- Your instructions -
Reproduce word for word, from the entries below, the line with "- apply occurrence_insert;", the line with "destruct (inv_attempt_gapless _", and every line between them, and nothing more.

..........

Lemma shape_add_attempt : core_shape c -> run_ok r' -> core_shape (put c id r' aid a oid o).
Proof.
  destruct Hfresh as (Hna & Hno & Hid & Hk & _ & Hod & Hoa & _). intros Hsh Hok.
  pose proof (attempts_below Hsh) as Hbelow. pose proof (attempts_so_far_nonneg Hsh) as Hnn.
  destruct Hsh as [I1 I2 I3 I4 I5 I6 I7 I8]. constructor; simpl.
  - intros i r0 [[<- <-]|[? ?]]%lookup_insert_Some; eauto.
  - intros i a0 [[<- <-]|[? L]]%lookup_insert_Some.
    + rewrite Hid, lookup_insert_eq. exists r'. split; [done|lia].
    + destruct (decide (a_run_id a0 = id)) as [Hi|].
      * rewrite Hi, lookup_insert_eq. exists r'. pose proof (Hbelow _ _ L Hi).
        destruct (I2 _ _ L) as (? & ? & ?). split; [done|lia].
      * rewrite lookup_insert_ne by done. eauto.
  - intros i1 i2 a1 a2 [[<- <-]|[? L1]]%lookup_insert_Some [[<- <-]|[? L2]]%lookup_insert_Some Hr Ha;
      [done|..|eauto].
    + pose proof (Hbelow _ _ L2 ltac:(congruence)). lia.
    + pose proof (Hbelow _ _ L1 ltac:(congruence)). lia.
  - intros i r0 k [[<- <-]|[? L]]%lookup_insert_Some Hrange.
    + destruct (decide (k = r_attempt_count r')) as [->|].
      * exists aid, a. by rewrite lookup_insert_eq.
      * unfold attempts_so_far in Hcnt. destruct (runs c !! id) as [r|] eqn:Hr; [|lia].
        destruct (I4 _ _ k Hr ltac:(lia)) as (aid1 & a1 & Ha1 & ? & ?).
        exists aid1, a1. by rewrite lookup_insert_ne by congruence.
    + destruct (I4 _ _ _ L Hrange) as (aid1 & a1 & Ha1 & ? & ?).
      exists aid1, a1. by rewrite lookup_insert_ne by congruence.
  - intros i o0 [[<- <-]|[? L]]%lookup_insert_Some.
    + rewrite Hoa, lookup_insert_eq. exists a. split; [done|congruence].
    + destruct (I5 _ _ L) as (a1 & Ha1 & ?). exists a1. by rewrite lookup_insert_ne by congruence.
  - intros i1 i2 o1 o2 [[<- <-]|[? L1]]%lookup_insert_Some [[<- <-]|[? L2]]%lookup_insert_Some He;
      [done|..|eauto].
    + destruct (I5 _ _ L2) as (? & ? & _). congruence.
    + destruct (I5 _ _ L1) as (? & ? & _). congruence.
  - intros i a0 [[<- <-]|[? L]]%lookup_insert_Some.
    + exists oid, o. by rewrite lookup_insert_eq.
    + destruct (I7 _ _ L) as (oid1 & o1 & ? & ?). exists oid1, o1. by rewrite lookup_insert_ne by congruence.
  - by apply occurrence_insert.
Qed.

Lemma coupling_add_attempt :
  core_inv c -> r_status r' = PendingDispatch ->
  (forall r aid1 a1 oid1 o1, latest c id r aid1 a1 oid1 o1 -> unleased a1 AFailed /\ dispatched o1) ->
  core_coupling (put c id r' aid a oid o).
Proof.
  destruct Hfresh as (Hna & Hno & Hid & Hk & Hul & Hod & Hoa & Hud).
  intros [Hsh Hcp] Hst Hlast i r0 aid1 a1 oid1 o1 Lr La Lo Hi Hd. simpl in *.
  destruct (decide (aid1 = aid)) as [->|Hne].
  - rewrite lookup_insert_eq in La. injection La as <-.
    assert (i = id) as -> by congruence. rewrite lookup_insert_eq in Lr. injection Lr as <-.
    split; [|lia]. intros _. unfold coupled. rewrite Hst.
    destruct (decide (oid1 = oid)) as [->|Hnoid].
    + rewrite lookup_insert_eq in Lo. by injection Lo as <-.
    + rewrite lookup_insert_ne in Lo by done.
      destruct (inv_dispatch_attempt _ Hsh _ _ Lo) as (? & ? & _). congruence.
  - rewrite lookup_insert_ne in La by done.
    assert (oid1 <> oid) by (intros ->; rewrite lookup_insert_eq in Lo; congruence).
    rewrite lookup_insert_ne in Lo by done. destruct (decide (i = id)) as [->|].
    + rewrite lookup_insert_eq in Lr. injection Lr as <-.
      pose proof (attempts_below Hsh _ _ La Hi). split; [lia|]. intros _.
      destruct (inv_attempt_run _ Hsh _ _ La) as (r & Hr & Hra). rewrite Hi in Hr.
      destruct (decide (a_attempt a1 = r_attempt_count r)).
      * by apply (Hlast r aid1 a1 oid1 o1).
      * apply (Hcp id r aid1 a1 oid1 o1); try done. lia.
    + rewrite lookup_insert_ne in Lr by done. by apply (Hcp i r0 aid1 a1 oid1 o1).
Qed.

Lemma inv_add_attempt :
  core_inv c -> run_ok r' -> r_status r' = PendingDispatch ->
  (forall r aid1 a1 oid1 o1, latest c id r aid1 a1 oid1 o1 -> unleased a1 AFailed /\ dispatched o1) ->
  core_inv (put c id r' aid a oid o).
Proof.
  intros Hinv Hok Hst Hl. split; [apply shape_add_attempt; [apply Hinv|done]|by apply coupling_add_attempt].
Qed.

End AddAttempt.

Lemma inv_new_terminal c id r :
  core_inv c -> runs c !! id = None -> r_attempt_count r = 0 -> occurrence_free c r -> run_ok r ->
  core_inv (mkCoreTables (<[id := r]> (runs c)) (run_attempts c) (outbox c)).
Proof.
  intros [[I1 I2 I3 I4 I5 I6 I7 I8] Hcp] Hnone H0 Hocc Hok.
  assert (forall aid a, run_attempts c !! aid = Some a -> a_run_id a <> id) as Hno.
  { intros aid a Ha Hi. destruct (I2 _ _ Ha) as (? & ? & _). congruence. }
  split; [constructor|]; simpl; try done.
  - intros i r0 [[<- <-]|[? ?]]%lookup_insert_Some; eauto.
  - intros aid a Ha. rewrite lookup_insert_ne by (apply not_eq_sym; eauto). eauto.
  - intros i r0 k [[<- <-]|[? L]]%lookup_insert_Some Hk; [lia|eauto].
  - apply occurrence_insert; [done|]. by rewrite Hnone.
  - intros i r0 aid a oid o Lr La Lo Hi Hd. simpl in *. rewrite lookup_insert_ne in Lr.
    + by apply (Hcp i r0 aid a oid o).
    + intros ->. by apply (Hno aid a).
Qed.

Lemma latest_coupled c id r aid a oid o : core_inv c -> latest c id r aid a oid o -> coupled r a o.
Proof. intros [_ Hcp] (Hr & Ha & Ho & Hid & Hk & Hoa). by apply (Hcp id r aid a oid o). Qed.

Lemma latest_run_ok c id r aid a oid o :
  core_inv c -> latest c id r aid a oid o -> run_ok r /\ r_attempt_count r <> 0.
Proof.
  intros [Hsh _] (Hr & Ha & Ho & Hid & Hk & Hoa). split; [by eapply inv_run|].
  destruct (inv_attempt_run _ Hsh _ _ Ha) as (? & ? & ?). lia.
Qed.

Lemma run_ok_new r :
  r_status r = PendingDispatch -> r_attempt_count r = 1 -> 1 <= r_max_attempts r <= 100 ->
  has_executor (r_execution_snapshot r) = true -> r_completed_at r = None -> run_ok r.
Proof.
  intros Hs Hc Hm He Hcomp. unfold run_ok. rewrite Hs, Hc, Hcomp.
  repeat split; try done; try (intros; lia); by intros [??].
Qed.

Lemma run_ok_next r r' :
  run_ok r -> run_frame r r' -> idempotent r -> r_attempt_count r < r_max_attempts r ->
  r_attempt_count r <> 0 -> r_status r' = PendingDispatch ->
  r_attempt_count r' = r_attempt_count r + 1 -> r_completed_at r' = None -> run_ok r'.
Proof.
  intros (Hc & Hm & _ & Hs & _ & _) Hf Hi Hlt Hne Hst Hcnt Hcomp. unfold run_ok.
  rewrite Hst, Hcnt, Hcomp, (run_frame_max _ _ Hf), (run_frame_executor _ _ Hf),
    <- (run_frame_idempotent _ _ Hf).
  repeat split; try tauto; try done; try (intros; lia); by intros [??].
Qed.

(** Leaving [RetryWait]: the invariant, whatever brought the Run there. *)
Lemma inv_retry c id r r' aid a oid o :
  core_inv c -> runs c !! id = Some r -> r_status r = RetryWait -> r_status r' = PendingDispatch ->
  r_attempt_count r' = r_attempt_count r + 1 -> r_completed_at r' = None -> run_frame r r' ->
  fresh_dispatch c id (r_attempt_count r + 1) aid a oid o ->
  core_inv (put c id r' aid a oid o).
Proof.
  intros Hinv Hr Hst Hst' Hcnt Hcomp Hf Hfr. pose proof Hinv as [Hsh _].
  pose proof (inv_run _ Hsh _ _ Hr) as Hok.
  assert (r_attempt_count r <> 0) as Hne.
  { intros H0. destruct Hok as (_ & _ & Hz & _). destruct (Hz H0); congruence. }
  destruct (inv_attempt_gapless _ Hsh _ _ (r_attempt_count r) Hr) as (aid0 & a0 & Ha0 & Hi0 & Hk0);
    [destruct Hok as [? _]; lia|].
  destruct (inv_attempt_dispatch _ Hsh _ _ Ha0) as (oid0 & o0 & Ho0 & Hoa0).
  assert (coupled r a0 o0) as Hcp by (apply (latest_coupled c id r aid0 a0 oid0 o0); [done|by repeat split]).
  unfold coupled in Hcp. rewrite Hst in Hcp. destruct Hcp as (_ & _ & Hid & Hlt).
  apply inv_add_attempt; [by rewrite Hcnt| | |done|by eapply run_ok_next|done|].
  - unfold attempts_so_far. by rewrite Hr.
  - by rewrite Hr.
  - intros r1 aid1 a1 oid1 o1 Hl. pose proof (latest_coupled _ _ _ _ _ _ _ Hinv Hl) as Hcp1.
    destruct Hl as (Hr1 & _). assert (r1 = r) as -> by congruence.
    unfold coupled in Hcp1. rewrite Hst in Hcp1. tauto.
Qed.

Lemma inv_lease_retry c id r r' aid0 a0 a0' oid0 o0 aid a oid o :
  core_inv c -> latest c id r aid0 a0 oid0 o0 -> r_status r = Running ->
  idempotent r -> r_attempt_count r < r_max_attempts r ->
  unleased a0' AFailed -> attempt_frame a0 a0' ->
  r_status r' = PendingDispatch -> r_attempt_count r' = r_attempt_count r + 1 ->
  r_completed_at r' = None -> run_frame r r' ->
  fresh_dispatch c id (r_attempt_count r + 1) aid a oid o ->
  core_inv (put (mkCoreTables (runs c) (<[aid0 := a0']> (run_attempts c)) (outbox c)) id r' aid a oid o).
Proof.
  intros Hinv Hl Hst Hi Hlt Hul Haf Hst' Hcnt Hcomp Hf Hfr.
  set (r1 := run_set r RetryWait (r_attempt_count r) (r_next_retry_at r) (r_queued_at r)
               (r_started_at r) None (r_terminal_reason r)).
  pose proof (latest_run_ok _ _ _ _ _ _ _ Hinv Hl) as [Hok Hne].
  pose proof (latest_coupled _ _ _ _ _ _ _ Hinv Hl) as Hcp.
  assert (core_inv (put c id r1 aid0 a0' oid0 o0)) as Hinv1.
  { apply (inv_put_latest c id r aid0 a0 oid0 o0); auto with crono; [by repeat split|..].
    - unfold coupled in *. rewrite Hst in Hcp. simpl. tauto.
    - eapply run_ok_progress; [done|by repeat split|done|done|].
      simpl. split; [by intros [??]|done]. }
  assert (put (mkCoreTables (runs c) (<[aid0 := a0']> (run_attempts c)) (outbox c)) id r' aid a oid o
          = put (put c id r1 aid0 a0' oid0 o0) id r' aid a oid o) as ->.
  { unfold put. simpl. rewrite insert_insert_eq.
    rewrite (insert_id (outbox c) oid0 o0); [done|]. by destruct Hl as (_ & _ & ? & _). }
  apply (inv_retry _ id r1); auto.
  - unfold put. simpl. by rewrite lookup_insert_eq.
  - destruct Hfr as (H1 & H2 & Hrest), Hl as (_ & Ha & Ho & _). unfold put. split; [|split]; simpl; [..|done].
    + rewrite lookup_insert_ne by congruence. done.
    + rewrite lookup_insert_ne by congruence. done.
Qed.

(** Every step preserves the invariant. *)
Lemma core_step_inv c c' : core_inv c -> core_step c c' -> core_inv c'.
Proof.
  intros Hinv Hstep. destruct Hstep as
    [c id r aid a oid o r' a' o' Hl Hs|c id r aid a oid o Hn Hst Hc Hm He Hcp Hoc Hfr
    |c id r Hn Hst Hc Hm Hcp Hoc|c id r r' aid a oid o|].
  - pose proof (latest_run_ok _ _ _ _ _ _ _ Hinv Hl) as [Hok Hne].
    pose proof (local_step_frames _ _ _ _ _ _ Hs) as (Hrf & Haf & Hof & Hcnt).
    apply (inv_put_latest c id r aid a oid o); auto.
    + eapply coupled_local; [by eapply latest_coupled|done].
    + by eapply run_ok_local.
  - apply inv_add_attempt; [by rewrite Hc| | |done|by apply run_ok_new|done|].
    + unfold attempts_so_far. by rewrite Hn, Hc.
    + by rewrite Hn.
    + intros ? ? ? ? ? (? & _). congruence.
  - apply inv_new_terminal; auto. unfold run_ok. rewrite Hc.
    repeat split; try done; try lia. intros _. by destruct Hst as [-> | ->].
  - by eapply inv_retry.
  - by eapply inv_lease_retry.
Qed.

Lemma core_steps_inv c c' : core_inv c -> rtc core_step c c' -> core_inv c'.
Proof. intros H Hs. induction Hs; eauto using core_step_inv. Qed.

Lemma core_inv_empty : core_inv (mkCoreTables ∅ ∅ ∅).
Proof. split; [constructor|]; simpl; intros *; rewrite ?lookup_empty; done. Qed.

..........

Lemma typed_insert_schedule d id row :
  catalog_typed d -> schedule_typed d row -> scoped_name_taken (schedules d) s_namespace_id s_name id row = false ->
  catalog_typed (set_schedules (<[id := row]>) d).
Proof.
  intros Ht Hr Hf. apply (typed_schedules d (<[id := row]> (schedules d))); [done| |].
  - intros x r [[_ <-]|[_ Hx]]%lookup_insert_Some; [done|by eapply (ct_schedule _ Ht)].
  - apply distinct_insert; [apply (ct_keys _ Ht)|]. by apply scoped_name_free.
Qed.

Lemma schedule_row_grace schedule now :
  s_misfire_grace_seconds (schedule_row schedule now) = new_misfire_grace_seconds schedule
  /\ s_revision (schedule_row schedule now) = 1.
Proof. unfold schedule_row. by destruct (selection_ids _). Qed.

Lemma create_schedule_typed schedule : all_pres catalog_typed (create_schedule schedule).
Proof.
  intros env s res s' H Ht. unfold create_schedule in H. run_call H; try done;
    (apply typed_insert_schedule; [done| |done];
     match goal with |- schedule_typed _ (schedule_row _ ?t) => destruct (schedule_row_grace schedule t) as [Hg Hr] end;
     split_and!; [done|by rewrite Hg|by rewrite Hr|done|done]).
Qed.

..........

- Your solution -
  - apply occurrence_insert; [done|]. by rewrite Hnone.
  - intros i r0 aid a oid o Lr La Lo Hi Hd. simpl in *. rewrite lookup_insert_ne in Lr.
    + by apply (Hcp i r0 aid a oid o).
    + intros ->. by apply (Hno aid a).
Qed.

Lemma latest_coupled c id r aid a oid o : core_inv c -> latest c id r aid a oid o -> coupled r a o.
Proof. intros [_ Hcp] (Hr & Ha & Ho & Hid & Hk & Hoa). by apply (Hcp id r aid a oid o). Qed.

Lemma latest_run_ok c id r aid a oid o :
  core_inv c -> latest c id r aid a oid o -> run_ok r /\ r_attempt_count r <> 0.
Proof.
  intros [Hsh _] (Hr & Ha & Ho & Hid & Hk & Hoa). split; [by eapply inv_run|].
  destruct (inv_attempt_run _ Hsh _ _ Ha) as (? & ? & ?). lia.
Qed.

Lemma run_ok_new r :
  r_status r = PendingDispatch -> r_attempt_count r = 1 -> 1 <= r_max_attempts r <= 100 ->
  has_executor (r_execution_snapshot r) = true -> r_completed_at r = None -> run_ok r.
Proof.
  intros Hs Hc Hm He Hcomp. unfold run_ok. rewrite Hs, Hc, Hcomp.
  repeat split; try done; try (intros; lia); by intros [??].
Qed.

Lemma run_ok_next r r' :
  run_ok r -> run_frame r r' -> idempotent r -> r_attempt_count r < r_max_attempts r ->
  r_attempt_count r <> 0 -> r_status r' = PendingDispatch ->
  r_attempt_count r' = r_attempt_count r + 1 -> r_completed_at r' = None -> run_ok r'.
Proof.
  intros (Hc & Hm & _ & Hs & _ & _) Hf Hi Hlt Hne Hst Hcnt Hcomp. unfold run_ok.
  rewrite Hst, Hcnt, Hcomp, (run_frame_max _ _ Hf), (run_frame_executor _ _ Hf),
    <- (run_frame_idempotent _ _ Hf).
  repeat split; try tauto; try done; try (intros; lia); by intros [??].
Qed.

(** Leaving [RetryWait]: the invariant, whatever brought the Run there. *)
Lemma inv_retry c id r r' aid a oid o :
  core_inv c -> runs c !! id = Some r -> r_status r = RetryWait -> r_status r' = PendingDispatch ->
  r_attempt_count r' = r_attempt_count r + 1 -> r_completed_at r' = None -> run_frame r r' ->
  fresh_dispatch c id (r_attempt_count r + 1) aid a oid o ->
  core_inv (put c id r' aid a oid o).
Proof.
  intros Hinv Hr Hst Hst' Hcnt Hcomp Hf Hfr. pose proof Hinv as [Hsh _].
  pose proof (inv_run _ Hsh _ _ Hr) as Hok.
  assert (r_attempt_count r <> 0) as Hne.
  { intros H0. destruct Hok as (_ & _ & Hz & _). destruct (Hz H0); congruence. }
  destruct (inv_attempt_gapless _ Hsh _ _ (r_attempt_count r) Hr) as (aid0 & a0 & Ha0 & Hi0 & Hk0);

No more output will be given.